Finding the Orionid radiant is easy. It lies near the left shoulder of Orion the Hunter, roughly centered within an eye-catching triangle consisting of Sirius -- the brightest star in the sky -- and the giant planets Jupiter and Saturn. (These stars and planets are in the southeastern sky before dawn, as viewed from mid-northern latitudes.) But don't stare directly at the radiant, say experienced meteor watchers. Orionids that appear there will seem short and stubby -- a result of foreshortening. Instead, look toward any dark region of the sky about 90 degrees away. You'll see just as many Orionids, but they will seem longer and more dramatic. The tails of all Orionid meteors, no matter where they appear, will point back toward the radiant in Orion.  Above: Observers at mid-northern latitudes can find the radiant of the Orionid meteor shower in the southeastern sky at 3 a.m. local time on October 21st.
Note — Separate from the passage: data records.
Lemma step_swap_ok st pws a ty ts g xs : world_ok st (TSwap pws a ty :: ts) g xs ->
  exists st' n g', step_swap st pws a ty = Ok (st', [TPermits pws n (bool_decide (ty = PtInmemory)) (length pws)]) /\
    step_ok st (TSwap pws a ty :: ts) g xs st' ([TPermits pws n (bool_decide (ty = PtInmemory)) (length pws)] ++ ts) g' /\ keeps_buffers st st' /\ (n <= length pws)%nat /\
    ti_inmemory_parts st' = others pws (ti_inmemory_parts st) ++ match ty with PtInmemory => [a] | PtFile => [] end.
Proof.
  intros Hw. pose proof (wk_tasks _ _ _ _ _ _ Hw) as Ht. apply Forall_cons in Ht as [(_ & Hin & _ & Hk) _]. pose proof (wk_nodup _ _ _ _ _ _ Hw) as Hn. apply NoDup_app in Hn as (Hng & _).
  pose proof (wk_busy _ _ _ _ _ _ Hw) as Hb. cbn [map concat busy] in Hb. apply NoDup_app in Hb as (Hb & _). pose proof (split_parts st pws Hb Hng Hin) as Hsplit.
  unfold step_swap, swap_src_with_dst_parts. rewrite make_ptr_set_ok, bind_Ok by done. unfold remove_parts.
  set (inm := others pws (ti_inmemory_parts st)). set (fil := others pws (ti_file_parts st)).
  set (r1 := (length (ti_inmemory_parts st) - length inm)%nat). set (r2 := (length (ti_file_parts st) - length fil)%nat).
  assert (Hr : (r1 + r2 = length pws)%nat).
  { pose proof (length_filter (fun b => b ∉ pws) (ti_inmemory_parts st)). pose proof (length_filter (fun b => b ∉ pws) (ti_file_parts st)).
    apply Permutation_length in Hsplit. unfold get_parts in Hsplit. rewrite filter_app, !length_app in Hsplit. unfold r1, r2, inm, fil. lia. }
  set (st1 := match ty with PtInmemory => _ | PtFile => _ end).
  assert (Hs1 : forall idx' d, idx' = ti_merge_idx st -> d_dirs d = d_dirs (ti_disk st) ->
    (exists names, d_parts d = Some names /\ names ≡ₚ map (path_at (ti_arcs st)) (ti_file_parts st1)) -> swapped st pws a ty (set_disk st1 idx' d)).
  { intros idx' d -> Hd Hl. split; unfold st1; destruct ty; cbn; rewrite ?app_nil_r; done. }
  destruct ((0 <? r2)%nat || bool_decide (ty = PtFile)) eqn:Hwrite.
  - assert (Hf1 : Forall (in_file (ti_arcs st1)) (ti_file_parts st1)).
    { pose proof (forall_filter (fun b => b ∉ pws) _ _ (wk_files _ _ _ _ _ _ Hw)) as Hff. unfold st1. destruct ty; cbn; [exact Hff|]. apply Forall_app. split; [exact Hff|by constructor]. }
    rewrite (part_names_ok st1 _ Hf1), !bind_Ok. eexists _, r1, []. rewrite Hr. split; [done|]. eassert (Hsw : swapped st pws a ty _).
    { apply (Hs1 (ti_merge_idx st1) (write_part_names (ti_disk st1) (map (path_at (ti_arcs st1)) (ti_file_parts st1)))); try (unfold st1; by destruct ty).
      eexists. split; [done|]. rewrite (sort_by_perm _ _). unfold st1. by destruct ty. }
    split; [by apply swapped_step|]. split; [apply Hsw|]. split; [lia|apply Hsw].
  - apply orb_false_iff in Hwrite as [Hz Hty]. apply bool_decide_eq_false in Hty. destruct ty; [|done]. rewrite !bind_Ok. eexists _, r1, []. rewrite Hr. split; [done|].
    assert (Hfil : fil = ti_file_parts st) by (apply filter_all_length; apply Nat.ltb_ge in Hz; fold fil; unfold r2 in Hz; lia).
    assert (Hsw : swapped st pws a PtInmemory st1).
    { apply (Hs1 (ti_merge_idx st) (ti_disk st) eq_refl eq_refl). unfold st1. cbn [set_parts ti_file_parts]. rewrite Hfil. apply (wk_listed _ _ _ _ _ _ Hw). }
    split; [by apply swapped_step|]. split; [apply Hsw|]. split; [lia|apply Hsw].
Qed.

(** *** Marks *)

Lemma same_parts_store st arcs' id g live : same_parts (ti_arcs st) arcs' -> store_ok good st g live -> store_ok good (set_arcs st arcs' id) g live.
Proof.
  intros Hp [H1 H2 H3 H4 H5 H6 H7]. split; cbn; try done.
  - clear -Hp H1. revert g H1. induction Hp as [|p q l l' [Hpp Hpm] _ IH]; intros g H1; inversion H1 as [|? k ? g' [Hw1 Hw2] Hr]; subst; constructor; [|by apply IH].
    split; [done|]. by rewrite <-Hpm, <-Hpp.
  - intros a b p q Ha Hb Hmp Hmq. destruct (same_parts_r _ _ _ _ Hp Ha) as (p' & Ha' & <- & Ep), (same_parts_r _ _ _ _ Hp Hb) as (q' & Hb' & <- & Eq).
    apply H3; congruence.
  - intros a p k Ha Hpa Hk Hm. destruct (same_parts_r _ _ _ _ Hp Hpa) as (p' & Ha' & <- & Ep). apply (H4 a p' k); congruence.
  - intros a p n Ha Hm. destruct (same_parts_r _ _ _ _ Hp Ha) as (p' & Ha' & <- & Ep). apply (H6 a p'); congruence.
Qed.

(** The invariant after marks have changed. *)
Lemma world_marks st ts g xs arcs' id ts' : world_ok st ts g xs -> same_parts (ti_arcs st) arcs' ->
  all_owned ts' = all_owned ts -> concat (map (task_items g) ts') = concat (map (task_items g) ts) ->
  Forall (task_ok (set_arcs st arcs' id) g) ts' -> NoDup (all_busy ts') -> Forall (marked arcs') (all_busy ts') -> (forall a, marked arcs' a -> a ∈ all_busy ts') -> (forall a, a ∈ all_gone ts' \/ dropped arcs' a -> a ∉ places st ts) ->
  world_ok (set_arcs st arcs' id) ts' g xs.
Proof.
  intros [H1 H2 H3 H4 H5 H6 H7 H8 H9 HF H10 HK] Hp Ho Hi Ht Hb Hm Hfree Hkept. destruct (same_parts_kinds st arcs' id Hp) as [Km Kf].
  assert (Hpl : places (set_arcs st arcs' id) ts' = places st ts) by (unfold places; by rewrite Ho).
  split; rewrite ?Hpl; try done.
  - by apply same_parts_store.
  - by eapply Forall_weaken, H4.
  - by eapply Forall_weaken, H5.
  - destruct H9 as (names & Hn & Hpn). exists names. split; [done|]. cbn. rewrite Hpn. erewrite map_ext; [done|]. intros a. symmetry. by apply same_parts_path.
  - by rewrite Hi.
Qed.

Lemma tasks_marks st arcs' id ts g : Forall (fun a => a < length g)%nat (get_parts st ++ all_owned ts) -> same_parts (ti_arcs st) arcs' -> Forall (task_ok st g) ts -> Forall (task_ok (set_arcs st arcs' id) g) ts.
Proof. intros Hv Hp Ht. rewrite <-(app_nil_r g). eapply tasks_frame; [done|by apply same_parts_kinds|done|done]. Qed.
Click here for a southern hemisphere sky map. The October Orionids are cousins of the eta Aquarids -- a mostly southern hemisphere meteor shower in May. Both spring from Halley's comet. "Earth comes close to the orbit of Halley's comet twice a year, once in May and again in October," explains Don Yeomans, manager of NASA's Near-Earth Object Program at the Jet Propulsion Laboratory. Although the comet itself is rarely nearby -- it's beyond the orbit of Saturn now -- Halley's dusty debris constantly moves through the inner solar system and causes the two regular meteor showers.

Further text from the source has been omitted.